‘A what?’ was my response to the designer Owen Power when he approached me to do some work for his latest film. When he explained what it was, I was delighted with the challenge. Owen sent me an initial concept sketch which I drew up in CAD and sent back for him to sign off. He gave me a lot of latitude with the design. This is sometime a blessing sometimes a curse. In this case it was a necessity. The 3 versions of the reliquary need to be produced in two and a half weeks.
This is the stunt version!
I worked of several references from real reliquaries of the period. They have a lovely dimensional quality to the surfaces. It made sense to break down the surface to separate layers and reassemble to give a depth and interest to the design.
Using the CAD files I began cutting layers on the cnc.
This is v-carved in a thin slab of fastcast resin. It cuts very nicely and can hold great detail. With v-carving the depth very critical. So it is nessasary to mill the full surfacce off the resin slab before the detail is cut into the surface.
Once all the elements were cut, I began making bezels and granulation details.
All these elements were carefully assembled and moulds made of the 4 different panels. This allowed 6 casting of each panel to be made for the production of the 3 copies of the box.
The lid sections were interesting as they were cast flat and curved retrospectively.That is one of the nice properties of some polyurethane resins, they soften with a small amount of heating. The panels warmed and curved over a two plywood formers of the correct sections to give the lid panels close seam.
The panels were nailed to an 18mm MDF structural box. I finished the edges with dremel to get rid of the saw cut edge and to give the look of a hand tooled timber. It was then stained with some dark oak water based varnish.
All the seams were finished with copper pipe, car breakline infact. It was pulled through a half round drawplate to give us a flat back and this made attachment much tidier because it wouldn’t stand too proud on the edge. This was drilled and nailed on.

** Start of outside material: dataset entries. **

(* ===== verification/CaptureCopy.v ===== *)
(** * Capture files: copying and selecting ([rewrite.rs])

    Copies of a whole capture and of the frames a predicate selects, with what
    the output holds on every branch. *)

From stdpp Require Import base tactics option list numbers strings.
From Stdlib Require Import ZArith Lia.
From S2P Require Import Prelude Checksum Ordered Flow Headers HeadersProofs Frame Transform TransformProofs IpRanges.
From S2P Require Import CaptureWire CaptureRead CaptureWrite CaptureStreams CaptureTime CaptureEncode CaptureWriter CaptureReader CaptureBlocks CaptureSafety.

Record SelectionReport : Type := mkSelectionReport {
  sr_format : Format;
  sr_frames_read : Z;
  sr_frames_selected : Z;
  sr_captured_bytes_read : Z;
  sr_captured_bytes_selected : Z;
  sr_interfaces : Z;
  sr_metadata_records : Z
}.

Record RewriteReport : Type := mkRewriteReport {
  rw_format : Format;
  rw_frames : Z;
  rw_captured_bytes : Z;
  rw_interfaces : Z;
  rw_metadata_records : Z
}.

(** A section header whose declared length is replaced by the unknown-length
    sentinel ([pcapng/section.rs]). *)
Definition write_selected_section (raw : bytes) : stm Sink unit :=
  front ← lift (index_range raw 0 16);
  _ ← write_all front;
  _ ← write_all (zrep 8 255);
  tail ← lift (index_range raw 24 (zlen raw));
  write_all tail.

(** The reader a copy borrows and the output it owns. *)
Record Copier : Type := mkCopier {
  cp_reader : Reader;
  cp_output : Sink
}.

Definition on_reader {A} (m : stm Reader A) : stm Copier A :=
  zoom cp_reader (fun r c => mkCopier r (cp_output c)) m.

Definition on_output {A} (m : stm Sink A) : stm Copier A :=
  zoom cp_output (fun output c => mkCopier (cp_reader c) output) m.

(** What the loop does with a record before it is written: the budget and the
    report after it, and whether it is written. *)
Definition consider (predicate : Z -> Frame -> outcome CaptureError bool) (budget : Budget) (report : SelectionReport)
  (record : CaptureRecord) : outcome CaptureError (Budget * SelectionReport * bool) :=
  match rec_frame record with
  | Some frame =>
      budget ← Budget_after budget (captured_length frame);
      let report := mkSelectionReport (sr_format report) (bg_frames budget) (sr_frames_selected report)
                      (bg_captured_bytes budget) (sr_captured_bytes_selected report) (sr_interfaces report)
                      (sr_metadata_records report) in
      keep ← predicate (sr_frames_read report) frame;
      if negb keep then Ok (budget, report, false) else
      Ok (budget, mkSelectionReport (sr_format report) (sr_frames_read report)
                    (saturating_add u64_max (sr_frames_selected report) 1) (sr_captured_bytes_read report)
                    (saturating_add u64_max (sr_captured_bytes_selected report) (captured_length frame))
                    (sr_interfaces report) (sr_metadata_records report), true)
  | None =>
      Ok (budget, mkSelectionReport (sr_format report) (sr_frames_read report) (sr_frames_selected report)
                    (sr_captured_bytes_read report) (sr_captured_bytes_selected report) (sr_interfaces report)
                    (saturating_add u64_max (sr_metadata_records report) 1), true)
  end.

Definition is_section (record : CaptureRecord) : bool :=
  match rec_kind record with KindMetadata (MetaSection _) => true | _ => false end.

Definition write_record (selecting : bool) (record : CaptureRecord) : stm Sink unit :=
  if selecting && is_section record then write_selected_section (rec_raw record) else write_all (rec_raw record).

Section copying.
Context (alloc : capture_allocator) (checks : nat -> option CaptureError * option CaptureError).
Context (selecting : bool) (predicate : Z -> Frame -> outcome CaptureError bool).

(** Each turn takes one record. *)
Fixpoint copy_loop (fuel : nat) (budget : Budget) (report : SelectionReport) : stm Copier SelectionReport :=
  match fuel with
  | O => lift Panic
  | S fuel =>
      record ← on_reader (next_record alloc (checks fuel).1 (checks fuel).2);
      match record with
      | None => mret report
      | Some record =>
          '(budget, report, written) ← lift (consider predicate budget report record);
          _ ← (if written : bool then on_output (write_record selecting record) else mret tt);
          copy_loop fuel budget report
      end
  end.

Definition write_header : stm Copier unit :=
  r ← gets cp_reader;
  on_output (if selecting && bool_decide (Reader_format r = PcapNg)
             then write_selected_section (CaptureHeader_raw (rd_header r))
             else write_all (CaptureHeader_raw (rd_header r))).

(** [flushed] is what flushing the output gives. *)
Definition copy_records (fuel : nat) (limits : StreamLimits) (flushed : option IoError) : stm Copier SelectionReport :=
  budget ← lift (Budget_new limits);
  format ← gets (fun c => Reader_format (cp_reader c));
  _ ← write_header;
  report ← copy_loop fuel budget (mkSelectionReport format 0 0 0 0 0 0);
  _ ← lift (match flushed with Some e => Err (CIo e) | None => Ok tt end);
  interfaces ← gets (fun c => zlen (rd_interfaces (cp_reader c)));
  mret (mkSelectionReport (sr_format report) (sr_frames_read report) (sr_frames_selected report)
          (sr_captured_bytes_read report) (sr_captured_bytes_selected report) interfaces (sr_metadata_records report)).
End copying.
(* ===== verification/CaptureMap.v ===== *)
(** * Capture files: mapping every frame ([map.rs])

    A pass that writes every frame of a capture, changed by a function of the
    caller, into a block capture with the interfaces of the input; the plan of
    writer operations it amounts to, and that it carries out exactly that plan. *)

From stdpp Require Import base tactics option list numbers strings.
From Stdlib Require Import ZArith Lia.
From S2P Require Import Prelude Checksum Ordered Flow Headers HeadersProofs Frame Transform TransformProofs IpRanges.
From S2P Require Import CaptureWire CaptureRead CaptureWrite CaptureStreams CaptureTime CaptureEncode CaptureWriter CaptureReader CaptureBlocks CaptureSafety.
From S2P Require Import CaptureRoundTrip CaptureDecode CaptureRoundTripNg CaptureCopy CaptureRecords.

Record MapReport : Type := mkMapReport {
  mr_frames_read : Z;
  mr_frames_changed : Z;
  mr_captured_bytes_read : Z;
  mr_captured_bytes_written : Z;
  mr_interfaces : Z;
  mr_source_metadata_records : Z
}.

Definition Writer_format (w : Writer) : Format :=
  match wr_state w with WriterPcap _ _ _ _ => Pcap | WriterPcapNg _ _ => PcapNg end.

(** The reader and the writer the pass borrows. *)
Record Mapper : Type := mkMapper {
  mp_reader : Reader;
  mp_output : Writer
}.

Definition on_input {A} (m : stm Reader A) : stm Mapper A :=
  zoom mp_reader (fun r s => mkMapper r (mp_output s)) m.

Definition on_writer {A} (m : stm Writer A) : stm Mapper A :=
  zoom mp_output (fun output s => mkMapper (mp_reader s) output) m.

(** ** Interfaces *)

Definition is_speed (code : Z) : bool :=
  (code =? PCAPNG_OPTION_IF_SPEED) || (code =? PCAPNG_OPTION_IF_TXSPEED) || (code =? PCAPNG_OPTION_IF_RXSPEED).

Definition rewrite_interface_option (option : PcapNgOption) (source target : Endianness) : outcome CaptureError PcapNgOption :=
  if bool_decide (source = target) || negb (is_speed (opt_code option)) then Ok option else
  if negb (zlen (opt_value option) =? 8) then Err (CTransformMetadata "malformed interface speed") else
  Ok (mkPcapNgOption (opt_code option) (rev (opt_value option))).
(* ===== verification/CaptureMergeOrder.v ===== *)
(** * Capture files: what a merge writes, and in which order

    The specification of a merge: all frames of all sources sorted by time, source
    and position (or by source and position), and the operations that write them
    with the interfaces they need; that [take_next] picks the head that comes
    first in that order; and the sources of a merge together. *)

From stdpp Require Import base tactics option list numbers strings gmap sorting.
From Stdlib Require Import ZArith Lia.
From S2P Require Import Prelude Checksum Ordered Flow Headers HeadersProofs Frame Transform TransformProofs IpRanges IpDelivery.
From S2P Require Import CaptureWire CaptureRead CaptureWrite CaptureStreams CaptureTime CaptureEncode CaptureWriter CaptureReader CaptureBlocks CaptureSafety.
From S2P Require Import CaptureRoundTrip CaptureDecode CaptureRoundTripNg CaptureCopy CaptureRecords CaptureMap CaptureMerge CaptureMergeSource CaptureMergeLanes.

(** ** The order of all frames *)

Definition entry : Type := Z * Pending.

Definition same_source_before (e f : entry) : Prop := e.1 < f.1 \/ e.1 = f.1 /\ pd_number e.2 < pd_number f.2.

(** Which of two frames, each with its source, is written first. *)
Definition entry_before (order : MergeOrder) (e f : entry) : Prop :=
  match order with
  | Chronological => pd_time e.2 < pd_time f.2 \/ pd_time e.2 = pd_time f.2 /\ same_source_before e f
  | Append => same_source_before e f
  end.

Definition entry_le (order : MergeOrder) (e f : entry) : Prop := ~ entry_before order f e.

#[export] Instance entry_le_dec order : RelDecision (entry_le order).
Proof. intros e f. unfold entry_le, entry_before, same_source_before. destruct order; apply _. Defined.

#[export] Instance entry_le_total order : Total (entry_le order).
Proof. intros e f. unfold entry_le, entry_before, same_source_before. destruct order; lia. Qed.

#[export] Instance entry_le_trans order : Transitive (entry_le order).
Proof. intros e f g. unfold entry_le, entry_before, same_source_before. destruct order; lia. Qed.

#[export] Instance entry_before_trans order : Transitive (entry_before order).
Proof. intros e f g. unfold entry_before, same_source_before. destruct order; lia. Qed.

Lemma entry_before_irrefl order e : ~ entry_before order e e.
Proof. unfold entry_before, same_source_before. destruct order; lia. Qed.

Lemma entry_before_le order e f : entry_before order e f -> entry_le order e f.
Proof. unfold entry_le, entry_before, same_source_before. destruct order; lia. Qed.

Lemma entry_before_same order i p q : before order p q -> entry_before order (i, p) (i, q).
Proof. unfold before, entry_before, same_source_before. destruct order; cbn; lia. Qed.

(** A sorted list that holds all of another sorted list, and else only what comes
    after, begins with it. *)
Lemma sorted_prefix {A} (R : relation A) : (forall x, ~ R x x) -> Transitive R -> forall l all, StronglySorted R l -> StronglySorted R all ->
  (forall x, x ∈ l -> x ∈ all) -> (forall x, x ∈ all -> x ∈ l \/ Forall (fun y => R y x) l) -> exists rest, all = l ++ rest.
Proof.
  intros Hirr Htr. induction l as [|e l IH]; intros all Hl Ha Hin Hor; [by exists all|].
  apply StronglySorted_cons in Hl as [He Hl]. rewrite Forall_forall in He. destruct all as [|s all]; [by destruct (not_elem_of_nil e); apply Hin, list_elem_of_here|].
  apply StronglySorted_cons in Ha as [Hs Ha]. rewrite Forall_forall in Hs.
  assert (s = e) as ->.
  { destruct (Hor s ltac:(apply list_elem_of_here)) as [[Hse|Hse]%elem_of_cons|Hse]; [done| |].
    all: pose proof (Hin e ltac:(apply list_elem_of_here)) as Hes; apply elem_of_cons in Hes as [Hes|Hes]; [done|]. all: destruct (Hirr e); eapply Htr; [|by apply Hs].
    - by apply He.
    - by apply Forall_cons_1 in Hse as [? _]. }
  destruct (IH all Hl Ha) as (rest & ->); [| |by exists rest].
  - intros x Hx. pose proof (Hin x ltac:(by right)) as Hxs. apply elem_of_cons in Hxs as [->|?]; [|done]. by destruct (Hirr e); apply He.
  - intros x Hx. destruct (Hor x ltac:(by right)) as [[->|?]%elem_of_cons|Hf]; [by destruct (Hirr e); apply Hs|by left|]. right. by apply Forall_cons_1 in Hf as [_ ?].
Qed.

(** ** All frames of all sources *)

(** What a source holds when it has been read to its end. *)
Record Stream : Type := mkStream { sm_frames : list Pending; sm_interfaces : Z; sm_metadata : Z }.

In reality these were just a base coat for the real finish which I think gave the reliquaries a lovely glint. The trick was a product called transfer leaf. It is used in the printing industry. You can see it used for book binding, business cards, wine labels and other high end printed matter. It is usually applied with heat but some varieties also work with adhesive alone.The results are wonderful on flat surfaces. I applied photomount adhesive, working surface by surface, and pressed the transfer leaf over as much area as possible.
What was that relic? You’ll have to watch the movie to find out!